TASK: Which lines run from the line containing "r (registry d)" through the end of the records below? Reproduce them exactly, and nothing else.

┏━━

Lemma clear_expired_auth now m s :
  ElevationManager.session_auth (ElevationManager.clear_expired_lockouts now m) !! s =
  match ElevationTimeouts.lockout_expiry (ElevationManager.timeouts m) !! s with
  | Some t => if decide (t ≤ now)%N
              then (λ _, SessionElevationAuth.mk false 0) <$> ElevationManager.session_auth m !! s
              else ElevationManager.session_auth m !! s
  | None => ElevationManager.session_auth m !! s
  end.
Proof.
  unfold ElevationManager.clear_expired_lockouts, ElevationTimeouts.expired_lockouts.
  pose proof (elem_of_drain (ElevationTimeouts.lockout_expiry (ElevationManager.timeouts m)) now s) as Hin.
  destruct (Timers.drain_expired _ now) as [ids rest]. simpl in Hin.
  edestruct (foldl_clear_auth ids) as [Hs _]. rewrite Hs. simpl.
  destruct (_ !! s) as [t|]; repeat case_decide; naive_solver.
Qed.

Lemma clear_expired_frame now m :
  let m' := ElevationManager.clear_expired_lockouts now m in
  ElevationManager.pending m' = ElevationManager.pending m ∧
  ElevationManager.next_id m' = ElevationManager.next_id m ∧
  ElevationManager.requester_uid m' = ElevationManager.requester_uid m ∧
  ElevationTimeouts.prompt_expiry (ElevationManager.timeouts m') =
    ElevationTimeouts.prompt_expiry (ElevationManager.timeouts m).
Proof.
  unfold ElevationManager.clear_expired_lockouts, ElevationTimeouts.expired_lockouts.
  destruct (Timers.drain_expired _ now) as [ids rest].
  edestruct (foldl_clear_auth ids) as (_ & Hp & Hn & Ht & Hr). simpl. by rewrite Hp, Hn, Ht, Hr.
Qed.

Lemma clear_expired_wf now m :
  ElevationInv.wf m → ElevationInv.wf (ElevationManager.clear_expired_lockouts now m).
Proof.
  intros (Hd & Hi & Ht). destruct (clear_expired_frame now m) as (Hp & Hn & _ & Hpe).
  split_and!.
  - intros id. by rewrite Hp, Hpe.
  - unfold ElevationInv.issued. by rewrite Hp, Hn.
  - intros s e. rewrite clear_expired_auth. intros He Hlo.
    unfold ElevationManager.clear_expired_lockouts, ElevationTimeouts.expired_lockouts.
    destruct (Timers.drain_expired _ now) as [ids rest] eqn:Hdr.
    edestruct (foldl_clear_auth ids) as (_ & _ & _ & -> & _). simpl.
    destruct (ElevationTimeouts.lockout_expiry (ElevationManager.timeouts m) !! s) as [t|] eqn:Hst.
    + case_decide; [apply fmap_Some in He as (? & _ & ->); done|]. exists t.
      change rest with (ids, rest).2. rewrite <- Hdr. apply lookup_drain. split; [done|lia].
    + destruct (Ht _ _ He Hlo) as [t Ht']. naive_solver.
Qed.

End elevation_ops.
(** A compositor is told to prepare only when its session has been locked. *)
Lemma notices_locked p r cs l e l' :
  LockPolicy.lock_on_suspend p = true → LockPolicy.enabled p = true →
  InhibitorRegistry.blocks InhibitWhat.Lock (LockManager.inhibitors l) = false →
  (e, l') ∈ notices p r cs l → ∃ c, c ∈ cs ∧ e ∈ notice r c ∧ LockManager.is_locked (SessionContext.id c) l' = true.
Proof.
  intros Hs He. revert l. induction cs as [|c cs IH]; intros l Hb; [by intros ?%not_elem_of_nil|].
  cbn [notices]. rewrite elem_of_app, list_elem_of_fmap. intros [(e' & [= -> ->] & Hin)|Hin].
  - exists c. split_and!; [by left|done|by apply suspend_lock_locks].
  - destruct (IH (suspend_lock p l c)) as (c' & ? & ? & ?); [by rewrite suspend_lock_inhibitors|done|].
    exists c'. split_and!; [by right|done..].
Qed.
End suspend_lemmas.
Definition respond_elevation (peer : PeerCred.t) (request_id : ElevationRequestId)
    (response : ElevationResponse.t) (w : World) (d : t) : exec (list Effect.t * Response.t * t) :=
  let unknown := error (SessionError.UnknownElevationRequest request_id) in
  match ElevationManager.peek request_id (elevation d) with
  | None => Done ([], unknown, d)
  | Some info =>
      let session_id := PendingElevationInfo.session_id info in
      resolved ←
        match response with
        | ElevationResponse.Cancelled => Done (Ok (ElevationManager.cancel request_id (elevation d)))
        | ElevationResponse.Password password =>
            match SessionManager.get session_id (sessions d) with
            | Err e => Done (Err e)
            | Ok ctx =>
                let auth_policy := Policy.elevation_auth_policy (Settings.elevation (settings d)) in
                let auth_request := AuthRequest.mk session_id
                  (Session.user_name (SessionContext.session ctx)) password in
                x ← ElevationManager.attempt request_id (auth d w) auth_request auth_policy (w_now w)
                      (elevation d);
                Done (Ok x)
            end
        end;
      match resolved with
      | Err e => Done ([], error e, d)
      | Ok (None, elevation) => Done ([], unknown, with_elevation elevation d)
      | Ok (Some resolved, elevation) =>
          let d := with_elevation elevation d in
          Done (tell_resolved request_id resolved d
                ++ audit_log (AuditEvent.with_target
                     ("session=" +:+ pretty (ElevationOutcome.session_id resolved) +:+ " request="
                      +:+ pretty request_id)
                     (AuditEvent.new (PeerCred.uid peer) "elevation_response"
                        (AuthOutcome.debug (ElevationOutcome.outcome resolved)) w)) d,
                Response.AuthResult (ElevationOutcome.outcome resolved), d)
      end
  end.

Definition of_result (r : Result ()) : Response.t :=
  match r with Ok _ => Response.Ok | Err e => error e end.

Definition suspend_grace (d : t) : Duration :=
  from_secs (PowerSettings.suspend_inhibit_grace_secs (Settings.power (settings d))).

(** The call of [power::suspend] shared by [dispatch] and [on_idle_tick]. *)
Definition suspend (w : World) (d : t) : list Effect.t * Result () * t :=
  let '(log, r, locks) :=
    Power.suspend (sessions d) (LockPolicy.from (Settings.lock (settings d))) (registry d)
      (power_backend d) (suspend_grace d) w (locks d) in
  (log.*1, r, with_locks locks d).

(** A handler that replies at once. *)
Definition replying (x : list Effect.t * Response.t * t) : exec (list Effect.t * option Response.t * t) :=
  let '(effects, response, d) := x in Done (effects, Some response, d).

Definition dispatch (conn_id : ConnId) (peer : PeerCred.t) (request : Request.t) (w : World) (d : t)
    : exec (list Effect.t * option Response.t * t) :=
  match request with
  | Request.CreateSession user_name seat_id session_type =>
      replying (create_session peer user_name seat_id session_type w d)
  | Request.TerminateSession session_id => replying (terminate_session peer session_id w d)
  | Request.RegisterCompositor session_id => replying (register_compositor conn_id session_id d)
  | Request.ListSessions =>
      replying ([], Response.Sessions (map session_info (SessionManager.list (sessions d))), d)
  | Request.SessionStatus session_id =>
      replying ([], match SessionManager.get session_id (sessions d) with
                    | Ok ctx => Response.Session (session_info ctx)
                    | Err e => error e
                    end, d)
  | Request.LockSession session_id => replying (lock_session peer session_id LockReason.Manual w d)
  | Request.Unlock session_id user_name password =>
      x ← unlock peer session_id user_name password w d; replying x
  | Request.ReportActivity seat_id =>
      replying ([], Response.Ok, with_idle (IdleDetector.record_activity seat_id (w_now w) (idle d)) d)
  | Request.SwitchSession seat_id session_id =>
      let '(r, seats) := SeatManager.switch_active seat_id session_id (seats d) in
      let d := with_seats seats d in
      match r with
      | Ok _ =>
          replying (match SessionManager.get session_id (sessions d) with
                    | Ok ctx => send_to_compositor ctx (Event.SessionActivated seat_id session_id) d
                    | Err _ => []
                    end, Response.Ok, d)
      | Err e => replying ([], error e, d)
      end
  | Request.Inhibit what who why mode =>
      let '(id, locks) := LockManager.add_inhibitor what who why mode (locks d) in
      replying ([], Response.InhibitGranted id, with_locks locks d)
  | Request.ReleaseInhibit inhibit_id =>
      let '(r, locks) := LockManager.release_inhibitor inhibit_id (locks d) in
      replying ([], of_result r, with_locks locks d)
  | Request.ListInhibitors =>
      replying ([], Response.Inhibitors
        (map inhibitor_info (InhibitorRegistry.list (LockManager.inhibitors (locks d)))), d)
  | Request.Suspend => let '(effects, r, d) := suspend w d in replying (effects, of_result r, d)
  | Request.Reboot =>
      let '(calls, r, ss) :=
        Power.reboot (locks d) (power_backend d) (suspend_grace d) w (sessions d) in
      replying (map Effect.Sys calls, of_result r, with_sessions ss d)
  | Request.PowerOff =>
      let '(calls, r, ss) :=
        Power.poweroff (locks d) (power_backend d) (suspend_grace d) w (sessions d) in
      replying (map Effect.Sys calls, of_result r, with_sessions ss d)
  | Request.RequestElevation session_id action => start_elevation conn_id peer session_id action w d
  | Request.RespondElevation request_id response =>
      x ← respond_elevation peer request_id response w d; replying x
  end.

Definition handle_command (cmd : ManagerCommand.t) (w : World) (d : t) : exec (list Effect.t * t) :=
  let conn_id := ManagerCommand.conn_id cmd in
  let peer := ManagerCommand.peer cmd in
  let request := ManagerCommand.request cmd in
  match Policy.authorize peer conn_id request (sessions d) (elevation d) w with
  | Err e => Done (ConnRegistry.send_response conn_id (error e) (registry d), d)
  | Ok _ =>
      '(effects, response, d) ← dispatch conn_id peer request w d;
      Done (effects ++ match response with
                       | Some r => ConnRegistry.send_response conn_id r (registry d)
                       | None => []
                       end, d)
  end.

(** Forget a compositor connection that has dropped. *)
Definition clear_conn (conn_id : ConnId) (c : SessionContext.t) : SessionContext.t :=
  if decide (SessionContext.compositor_conn c = Some conn_id) then SessionContext.with_conn None c else c.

┗━━

TASK ANSWER:
                       | Some r => ConnRegistry.send_response conn_id r (registry d)
                       | None => []
                       end, d)
  end.

(** Forget a compositor connection that has dropped. *)
Definition clear_conn (conn_id : ConnId) (c : SessionContext.t) : SessionContext.t :=
  if decide (SessionContext.compositor_conn c = Some conn_id) then SessionContext.with_conn None c else c.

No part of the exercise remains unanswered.